Another way of interpreting the 'error' is to say that there really is
an 'actual' average (if we watched the freeway for an infinite number
of days) and the average we measure is only an approximation to this
actual average.  That is, the 'true' average is probably somewhere
between 743 cars (784-41) and 825 cars (784+41).

So, when you have a limited set of observations of a particular thing
the average of the observations is only ever an approximation to the
'true' average.  That is, even if we accept that batting and bowling
averages are the best way of measuring skill, these averages are only
ever approximations of the 'actual' skill of the player.

The key question is:  how big is the 'error' on a batting or bowling
average?  With a few simple assumptions I think we can get a pretty
good idea.

Let's assume that a bowler has an 'actual' average of 30 runs per
wicket.  Let's say that over his career he bowls 12000 balls and
concedes one run every two balls.  He would concede 6000 runs in his
career.  If his bowling truly reflected his average then he would take
200 wickets.

An average of 30 means that on any ball he has a probability of
200/12000 = 1/60 of taking a wicket.

The error for the result from a simple probability distribution can be
represented by the standard deviation, which is given by:

s.d. = square root of p*(1-p)*n

where p = probability of a wicket (1/60) and n = number of
observations (12000).

Therefore:  s.d. = sqrt of 1/60*59/60*12000 = 14

Now, we expect that 95% of all cases the actual result will fall
within two standard deviations of the average result.

So, the number of wickets this bowler will take in his career,
assuming that his 'true' bowling average is 30, will be somewhere
between 172 (200-28) and 228 (200+28).

Now, this means that the bowler's career average will be somewhere
between 26.3 and 34.9.  This is quite a wide range.

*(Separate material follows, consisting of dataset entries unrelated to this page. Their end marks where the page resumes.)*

(** X25: when update takes the subdividing branch on a node that has a
    material, it returns the children of this layer that the node had on
    entry, in their order, and nothing else: the nodes to visit next are
    never nodes of another layer, and a request that has just been submitted
    adds none. *)
Theorem update_returns_children this context node w :
  CallSubdivideNode node ∈ newCalls w (update this context node w).1 ->
  material (store w node) <> None ->
  (update this context node w).2
  = Normal (Some (List.filter (fun c => ofLayer this (store w c))
                    (children (store w node)))).
Proof.
  exec.
  destruct (parent (store w node)) as [p|] eqn:Hp; [| return_leaf].
  destruct (pendingSubdivision (store w p)) eqn:Hpp; [cbn; return_leaf |].
  cbn. rewrite !upd_same. cbn.
  destruct (culling this (store w) node (camera context)) eqn:Hc; cbn;
    rewrite ?upd_same; cbn; [return_leaf |].
  rewrite hasEnough_set_visible.
  destruct (pendingSubdivision (store w node)) eqn:Hpend; cbn.
  - rewrite !upd_same. cbn. rewrite Hpend. cbn. rewrite !upd_same. cbn.
    rewrite Hpend.
    destruct (material (store w node)) as [m|]; cbn;
      [destruct (fogDistance (view context)); cbn |]; return_leaf.
  - destruct (hasEnoughTexturesToSubdivide context (store w node))
      as [[|]|e'] eqn:Hgate; cbn.
    + destruct (subdivision context this _ node) eqn:Hsub; cbn;
        rewrite ?upd_same; cbn; rewrite ?Hpend; cbn.
      * rewrite (hasChildOfLayer_upd this node node) by done.
        destruct (hasChildOfLayer this (store w) node) eqn:Hch; cbn;
          rewrite ?upd_same; cbn; rewrite ?Hpend; cbn;
          (destruct (material (store w node)) as [m|]; cbn;
           [destruct (fogDistance (view context)); cbn |]; return_leaf).
      * destruct (material (store w node)) as [m|]; cbn;
          [destruct (fogDistance (view context)); cbn |]; return_leaf.
    + rewrite !upd_same. cbn.
      destruct (material (store w node)) as [m|]; cbn;
        [destruct (fogDistance (view context)); cbn |]; return_leaf.
    + return_leaf.
Qed.

End MoreProperties.

(** ** The further properties on the concrete scene *)

(** The roads are attached to, then detached from, the buildings. *)
Lemma attach_detach_roundtrip_witness :
  detach (set_attachedLayers [Demo.labels; Demo.roads] Demo.buildings)
    Demo.roads
  = (Demo.buildings, true).
Proof.
  apply attach_detach_roundtrip; [| reflexivity].
  intros a Ha. apply list_elem_of_singleton in Ha as ->. discriminate.
Defined.

(** The roads are attached while the labels are detached. *)
Lemma attach_detach_commute_witness :
  attach (detach Demo.buildings Demo.labels).1 Demo.roads
  = Some (detach (set_attachedLayers [Demo.labels; Demo.roads] Demo.buildings)
            Demo.labels).1.
Proof.
  apply (attach_detach_commute Demo.buildings _ Demo.roads Demo.labels);
    [discriminate | reflexivity].
Defined.

(** A leaf whose elevation texture is missing. *)
Lemma hasEnoughTextures_characterized_witness :
  exists b, hasEnoughTexturesToSubdivide Demo.contextRelief Demo.leafTile
            = Normal b
  /\ (b = false <->
      (isElevationLayerLoaded Demo.shownMaterial = false
       /\ exists e, e ∈ elevationLayers Demo.contextRelief
            /\ elevationApplies Demo.leafTile e = true
            /\ layerInError Demo.leafTile (l_id e) = false)
      \/ (exists c, c ∈ colorLayers Demo.contextRelief
            /\ colorApplies Demo.leafTile c = true
            /\ isColorLayerLoaded Demo.shownMaterial c = false)).
Proof.
  apply (hasEnoughTextures_characterized Demo.contextRelief Demo.leafTile
           Demo.shownMaterial).
  reflexivity.
Defined.

(** Tile 1 of the chain, which has no material. *)
Lemma hasEnoughTextures_without_material_witness :
  hasEnoughTexturesToSubdivide Demo.contextRelief (Demo.chainTile 1)
  = Throw TypeError.
Proof.
  rewrite (hasEnoughTextures_without_material Demo.contextRelief
             (Demo.chainTile 1)); reflexivity.
Defined.

(** The two elevation layers in both orders. *)
Lemma hasEnoughTextures_order_witness :
  hasEnoughTexturesToSubdivide Demo.contextTwo Demo.leafTile
  = hasEnoughTexturesToSubdivide Demo.contextTwoSwapped Demo.leafTile.
Proof.
  apply hasEnoughTextures_order; [apply perm_swap | reflexivity].
Defined.

(** The tiles of the globe are no sources for the moon. *)
Lemma preUpdate_foreign_sources_witness :
  (preUpdate Demo.moon Demo.chainTile Demo.context0
     [Some 1%nat; Some 2%nat]).2
  = level0Nodes Demo.moon.
Proof.
  apply (proj2 (preUpdate_foreign_sources Demo.moon Demo.chainTile
                  Demo.context0 [Some 1%nat; Some 2%nat])).
  intros o Ho. apply elem_of_cons in Ho as [-> | Ho]; [reflexivity |].
  apply list_elem_of_singleton in Ho as ->. reflexivity.
Defined.

(** An unconditional update, and an update from tile 2. *)
Lemma preUpdate_context_witness :
  (preUpdate Demo.globe Demo.chainTile Demo.contextView []).1
    = Demo.contextView
  /\ view (preUpdate Demo.globe Demo.chainTile Demo.contextView
             [Some 2%nat]).1
     = Demo.reliefView.
Proof.
  destruct (preUpdate_context Demo.globe Demo.chainTile Demo.contextView [])
    as [H1 _].
  destruct (preUpdate_context Demo.globe Demo.chainTile Demo.contextView
              [Some 2%nat]) as [_ H2].
  split; [apply H1; by left |].
  apply H2; [discriminate |].
  intros H. apply list_elem_of_singleton in H. discriminate.
Defined.

(** The zoom bounds 12 and 15 of the two elevation layers. *)
Lemma preUpdate_maxElevationLevel_witness :
  match maxElevationLevel
          (preUpdate Demo.globe Demo.chainTile Demo.contextView
             [Some 2%nat]).1 with
  | Infinity =>
      forall e,
        e ∈ elevationLayers
              (preUpdate Demo.globe Demo.chainTile Demo.contextView
                 [Some 2%nat]).1 ->
        (zoom_max (l_source e) <= -1)%Z
  | Finite m =>
      (-1 < m)%Z
      /\ (forall e,
            e ∈ elevationLayers
                  (preUpdate Demo.globe Demo.chainTile Demo.contextView
                     [Some 2%nat]).1 ->
            (zoom_max (l_source e) <= m)%Z)
      /\ (exists e,
            e ∈ elevationLayers
                  (preUpdate Demo.globe Demo.chainTile Demo.contextView
                     [Some 2%nat]).1
            /\ zoom_max (l_source e) = m)
  end.
Proof.
  apply (preUpdate_maxElevationLevel Demo.globe Demo.chainTile
           Demo.contextView [Some 2%nat]); [discriminate |].
  intros H. apply list_elem_of_singleton in H. discriminate.
Defined.

(** Tiles 2 and 1 of the chain with a material on every tile. *)
Lemma preUpdate_resolves_witness :
  (preUpdate Demo.globe Demo.solidTile Demo.context0
     (Some <$> [2%nat; 1%nat])).2
  = [1%nat].
Proof.
  rewrite (preUpdate_resolves Demo.globe Demo.solidTile Demo.context0
             [2%nat; 1%nat]).
  - reflexivity.
  - intros x Hx. split; reflexivity.
  - intros x _. unfold materialized. simpl. discriminate.
  - intros a b c _ _ _. unfold materialized. simpl. discriminate.
Defined.

(** The request of tile 3 is cancelled. *)
Lemma subdivide_then_reject_witness :
  exists command,
    outstanding (subdivideNode Demo.globe Demo.context0 3%nat Demo.leafWorld).1
      = outstanding Demo.leafWorld ++ [command]
    /\ requester command = 3%nat
    /\ (forall m,
          store (onRejected 3%nat CancelledCommandException
                   (set_outstanding (outstanding Demo.leafWorld)
                      (subdivideNode Demo.globe Demo.context0 3%nat
                         Demo.leafWorld).1)).1 m
          = store Demo.leafWorld m)
    /\ outstanding (onRejected 3%nat CancelledCommandException
                      (set_outstanding (outstanding Demo.leafWorld)
                         (subdivideNode Demo.globe Demo.context0 3%nat
                            Demo.leafWorld).1)).1
       = outstanding Demo.leafWorld.
Proof.
  apply (subdivide_then_reject Demo.globe Demo.context0 3%nat
           CancelledCommandException Demo.leafWorld); reflexivity.
Defined.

It is worth repeating in a different way:

Two bowlers, both equally as skilled, could both take around 200
wickets and have very different averages!

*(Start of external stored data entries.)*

(** [X3] [get_outputs] returns a dictionary exactly when the seven
    attributes it reads (the two samplers, the two fields and the three
    renderers) are set; on any other graph it raises, whatever the ray
    bundle. *)
Theorem get_outputs_returns_iff_populated (N : Numerics)
    (ray_bundle : RayBundle) (w : World) :
  (∃ outputs w', get_outputs ray_bundle w = (Ok outputs, w'))
  ↔ (∃ su sp fc ff rr ra rd, populated (self_ w) su sp fc ff rr ra rd).
Proof.
  split.
  - intros (outputs & w' & Hrun). unfold get_outputs in Hrun.
    destruct (sampler_uniform (self_ w)) as [su|] eqn:Hsu;
      [|run_in Hrun; discriminate Hrun].
    destruct (field_coarse (self_ w)) as [fc|] eqn:Hfc;
      [|run_in Hrun; discriminate Hrun].
    destruct (renderer_rgb (self_ w)) as [rr|] eqn:Hrr;
      [|run_in Hrun; discriminate Hrun].
    destruct (renderer_accumulation (self_ w)) as [ra|] eqn:Hra;
      [|run_in Hrun; discriminate Hrun].
    destruct (renderer_depth (self_ w)) as [rd|] eqn:Hrd;
      [|run_in Hrun; discriminate Hrun].
    destruct (sampler_pdf (self_ w)) as [sp|] eqn:Hsp;
      [|run_in Hrun; discriminate Hrun].
    destruct (field_fine (self_ w)) as [ff|] eqn:Hff;
      [|run_in Hrun; discriminate Hrun].
    by exists su, sp, fc, ff, rr, ra, rd.
  - intros (su & sp & fc & ff & rr & ra & rd & Hpop).
    eexists _, _. by apply get_outputs_populated.
Qed.

(** [X4] The coarse outputs do not depend on the fine stage: two graphs
    with the same uniform sampler, coarse field and renderers, run on the
    same ray bundle from the same generator state, return the same
    rgb_coarse, accumulation_coarse and depth_coarse, whatever their fine
    fields and PDF samplers are. *)
Theorem coarse_outputs_ignore_fine_stage (N : Numerics) (w1 w2 : World)
    (ray_bundle : RayBundle) (su : UniformSampler) (sp1 sp2 : PDFSampler)
    (fc ff1 ff2 : NeRFField) (rr : RGBRenderer) (ra : AccumulationRenderer)
    (rd : DepthRenderer) :
  populated (self_ w1) su sp1 fc ff1 rr ra rd →
  populated (self_ w2) su sp2 fc ff2 rr ra rd →
  rng w1 = rng w2 →
  ∃ outputs1 outputs2 w1' w2',
    get_outputs ray_bundle w1 = (Ok outputs1, w1')
    ∧ get_outputs ray_bundle w2 = (Ok outputs2, w2')
    ∧ outputs1 !! "rgb_coarse" = outputs2 !! "rgb_coarse"
    ∧ outputs1 !! "accumulation_coarse" = outputs2 !! "accumulation_coarse"
    ∧ outputs1 !! "depth_coarse" = outputs2 !! "depth_coarse".
Proof.
  intros Hpop1 Hpop2 Hrng.
  eexists _, _, _, _.
  split; [by apply get_outputs_populated|].
  split; [by apply get_outputs_populated|].
  unfold expected_outputs, coarse_weights, coarse_outputs, uniform_stage.
  rewrite Hrng. repeat split; by simplify_map_eq.
Qed.

Lemma coarse_outputs_ignore_fine_stage_witness :
  ∃ outputs1 outputs2 w1' w2',
    get_outputs (H:=probe) one_ray built_world = (Ok outputs1, w1')
    ∧ get_outputs (H:=probe) one_ray
        (with_self (set_field_fine small_field) built_world)
      = (Ok outputs2, w2')
    ∧ outputs1 !! "rgb_coarse" = outputs2 !! "rgb_coarse"
    ∧ outputs1 !! "accumulation_coarse" = outputs2 !! "accumulation_coarse"
    ∧ outputs1 !! "depth_coarse" = outputs2 !! "depth_coarse".
Proof.
  apply (coarse_outputs_ignore_fine_stage probe built_world
           (with_self (set_field_fine small_field) built_world) one_ray
           scenario_sampler {| pdf_num_samples := 8 |} {| pdf_num_samples := 8 |}
           built_field_coarse built_field_fine small_field
           {| background_color := Some WHITE |}
           mkAccumulationRenderer mkDepthRenderer).
  - by split.
  - by split.
  - reflexivity.
Defined.


Lemma get_loss_dict_run `{Numerics} (w : World)
    (outputs batch : gmap string RayTensor) (coarse fine pixels : RayTensor)
    (loss : MSELoss) :
  outputs !! "rgb_coarse" = Some coarse →
  outputs !! "rgb_fine" = Some fine →
  batch !! "pixels" = Some pixels →
  rgb_loss (self_ w) = Some loss →
  get_loss_dict outputs batch w
  = (Ok (<["aggregated_loss" :=
             get_aggregated_loss_from_loss_dict
               {[ "rgb_loss_coarse" := MSELoss_call loss pixels coarse;
                  "rgb_loss_fine" := MSELoss_call loss pixels fine ]}]>
           {[ "rgb_loss_coarse" := MSELoss_call loss pixels coarse;
              "rgb_loss_fine" := MSELoss_call loss pixels fine ]}), w).
Proof.
  intros Hcoarse Hfine Hpixels Hloss. unfold get_loss_dict.
  rewrite (bind_getitem _ _ _ _ _ Hcoarse), (bind_getitem _ _ _ _ _ Hpixels).
  erewrite bind_getattr by eassumption.
  rewrite (bind_getitem _ _ _ _ _ Hcoarse).
  erewrite bind_getattr by eassumption.
  rewrite (bind_getitem _ _ _ _ _ Hfine).
  cbv zeta. by rewrite insert_empty.
Qed.

(** [X6] What [get_outputs] returns is what [get_loss_dict] needs: on a
    graph whose modules and loss are set, and with a batch that holds
    pixels, the losses of a forward pass are computed without a KeyError,
    and the coarse and fine terms are the losses of the two rendered
    colours against the pixels. *)
Theorem forward_pass_then_losses (N : Numerics) (w : World)
    (ray_bundle : RayBundle) (batch : gmap string RayTensor)
    (pixels : RayTensor) (su : UniformSampler) (sp : PDFSampler)
    (fc ff : NeRFField) (rr : RGBRenderer) (ra : AccumulationRenderer)
    (rd : DepthRenderer) (loss : MSELoss) :
  populated (self_ w) su sp fc ff rr ra rd →
  rgb_loss (self_ w) = Some loss →
  batch !! "pixels" = Some pixels →
  ∃ (outputs : gmap string RayTensor) (w' : World) (losses : gmap string R)
    (coarse fine : RayTensor),
    get_outputs ray_bundle w = (Ok outputs, w')
    ∧ get_loss_dict outputs batch w' = (Ok losses, w')
    ∧ outputs !! "rgb_coarse" = Some coarse
    ∧ outputs !! "rgb_fine" = Some fine
    ∧ losses !! "rgb_loss_coarse" = Some (MSELoss_call loss pixels coarse)
    ∧ losses !! "rgb_loss_fine" = Some (MSELoss_call loss pixels fine).
Proof.
  intros Hpop Hloss Hpixels.
  eexists _, _, _, _, _.
  split; [by apply get_outputs_populated|].
  assert (Hcoarse : expected_outputs w ray_bundle su sp fc ff rr ra rd
                    !! "rgb_coarse" = Some _)
    by (unfold expected_outputs; by simplify_map_eq).
  assert (Hfine : expected_outputs w ray_bundle su sp fc ff rr ra rd
                  !! "rgb_fine" = Some _)
    by (unfold expected_outputs; by simplify_map_eq).
  split; [by eapply get_loss_dict_run|].
  split; [exact Hcoarse|]. split; [exact Hfine|].
  split; by simplify_map_eq.
Qed.

Lemma forward_pass_then_losses_witness :
  ∃ (outputs : gmap string RayTensor) (w' : World) (losses : gmap string R),
    get_outputs (H:=probe) one_ray built_world = (Ok outputs, w')
    ∧ get_loss_dict (H:=probe) outputs {[ "pixels" := [[0; 0; 0]%R] ]} w'
      = (Ok losses, w').
Proof.
  destruct (forward_pass_then_losses probe built_world one_ray
              {[ "pixels" := [[0; 0; 0]%R] ]} [[0; 0; 0]%R]
              _ _ _ _ _ _ _ mkMSELoss built_world_populated eq_refl
              (lookup_singleton_eq _ _))
    as (outputs & w' & losses & _ & _ & Hrun & Hloss & _).
  by exists outputs, w', losses.
Defined.

(** ** More on the field *)

(** [X7] What [NeRFField.forward] returns is determined by the positions
    and the directions of the samples: two inputs that agree on both give
    the same dictionary, whatever their depths and intervals. *)
Theorem forward_reads_positions_and_directions (N : Numerics)
    (self : NeRFField) (s1 s2 : RaySamples) :
  positions s1 = positions s2 → directions s1 = directions s2 →
  NeRFField_forward self s1 = NeRFField_forward self s2.
Proof.
  intros Hpos Hdir.
  unfold NeRFField_forward, rgb_mlp_out, mlp_rgb_input, base_mlp_out,
    encoded_dir, encoded_xyz.
  by rewrite Hpos, Hdir.
Qed.

Lemma forward_reads_positions_and_directions_witness :
  positions seen_along_x = positions seen_later
  ∧ directions seen_along_x = directions seen_later
  ∧ ts seen_along_x ≠ ts seen_later
  ∧ NeRFField_forward (H:=probe) small_field seen_along_x
    = NeRFField_forward (H:=probe) small_field seen_later.
Proof.
  split; [reflexivity|]. split; [reflexivity|]. split.
  - cbn. intros Heq. injection Heq as Heq. lra.
  - apply (forward_reads_positions_and_directions probe small_field);
      reflexivity.
Defined.

Lemma NeRFField_init_inv (n width : nat) (skips : list Z) (h h' : Heap)
    (f : NeRFField) :
  NeRFField_init n width skips h = (Ok f, h') →
  h' = h + (2 * n + 8)
  ∧ NeRFField_parameters f = params_from h (2 * n + 8)
  ∧ architecture f = architecture_of n width skips.
Proof.
  intros Hrun.
  destruct (forallb (skip_index_ok n) skips) eqn:Hok.
  - destruct (NeRFField_init_run n width skips h Hok)
      as (f' & Hrun' & Hparams & Harch).
    rewrite Hrun in Hrun'. injection Hrun' as Hf Hh. by subst f' h'.
  - unfold NeRFField_init, build_mlp_base in Hrun.
    change build_encodings with (build_encodings.1, build_encodings.2)
      in Hrun at 1.
    cbv beta iota zeta in Hrun. unfold mbind at 1, M_bind at 1 in Hrun.
    rewrite MLP_init_raises in Hrun by done. discriminate Hrun.
Qed.

(** [X8] Constructing a field only creates parameters: a field built with
    [num_layers] layers owns [2 * num_layers + 8] parameter objects, no
    two of them the same, each created by this construction (its identity
    is none of those in use before, and all are in use after). *)
Theorem constructed_field_owns_fresh_parameters (n width : nat)
    (skips : list Z) (h h' : Heap) (f : NeRFField) :
  NeRFField_init n width skips h = (Ok f, h') →
  length (NeRFField_parameters f) = 2 * n + 8
  ∧ h' = h + length (NeRFField_parameters f)
  ∧ NoDup (NeRFField_parameters f)
  ∧ Forall (λ p, h ≤ param_id p < h') (NeRFField_parameters f).
Proof.
  intros Hrun.
  destruct (NeRFField_init_inv _ _ _ _ _ _ Hrun) as (Hh & Hparams & _).
  subst h'. rewrite Hparams.
  assert (Hlen : length (params_from h (2 * n + 8)) = 2 * n + 8)
    by (unfold params_from; by rewrite length_fmap, length_seq).
  rewrite Hlen. split; [done|]. split; [done|]. split.
  - unfold params_from. apply NoDup_fmap_2; [by intros ?? [=]|apply NoDup_seq].
  - apply Forall_forall. intros p Hp. by apply elem_of_params_from.
Qed.

Lemma constructed_field_owns_fresh_parameters_witness :
  NeRFField_init 1 2 [] 0 = (Ok small_field, 10)
  ∧ length (NeRFField_parameters small_field) = 10
  ∧ NoDup (NeRFField_parameters small_field).
Proof.
  assert (Hrun : NeRFField_init 1 2 [] 0 = (Ok small_field, 10))
    by reflexivity.
  destruct (constructed_field_owns_fresh_parameters 1 2 [] 0 10 small_field
              Hrun) as (Hlen & _ & Hnodup & _).
  by split.
Defined.

Lemma channels_tmap {A} (n : nat) (f : A → Vec) (x : list (list A)) :
  Forall (Forall (λ a, length (f a) = n)) x → channels n (tmap f x).
Proof.
  intros Hx. unfold channels, tmap.
  apply Forall_fmap. eapply Forall_impl; [exact Hx|].
  intros row Hrow. by apply Forall_fmap.
Qed.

Or to make an even stronger point:  there is virtually no
justification to rate one bowler as better than another on the basis
of a few points difference in average:  the 'error bands' on bowling
averages are too high for them to be of any use.

That is, raw bowling averages provide almost no justification for
separating, say, Lillee (23.92), Holding (23.68), Miller (22.97),
Lindwall (23.03) and Hadlee (22.33).

I would go further and say that once you also take into account
opposition, pitch standard, laws and other such stuff, bowling
averages are pretty much useless as a comparison tool except if
comparing, say, a 20 average with a 26+ average bowler.

If you have got this far then I am interested in reponses!

John Clark

### error bands on averages (or, why averages are pretty useless)

Quote:

> This is a bit of a technical post, so drop out now if you are worried

> When we do any sort of statistical study (e.g. how many cars does it
> take to clog up the freeway on average?) the results (if they are
done
> properly) include a margin for error.  For example, it takes an
> average of 784 cars to clog the freeway, with a error margin of 41
> cars either way.

> The 'error' can be interpreted in various ways.  One way is that the
> number of cars required to block the freeway can actually vary from
> day to day, depending on weather, size of cars, skill of drivers etc,
> so the error reflects the range of values you are likely to come
> across (strictly this error is different to the error on the average
> but you get the idea).

> Another way of interpreting the 'error' is to say that there really
is
> an 'actual' average (if we watched the freeway for an infinite number
> of days) and the average we measure is only an approximation to this
> actual average.  That is, the 'true' average is probably somewhere
> between 743 cars (784-41) and 825 cars (784+41).

> So, when you have a limited set of observations of a particular thing
> the average of the observations is only ever an approximation to the
> 'true' average.  That is, even if we accept that batting and bowling
> averages are the best way of measuring skill, these averages are only
> ever approximations of the 'actual' skill of the player.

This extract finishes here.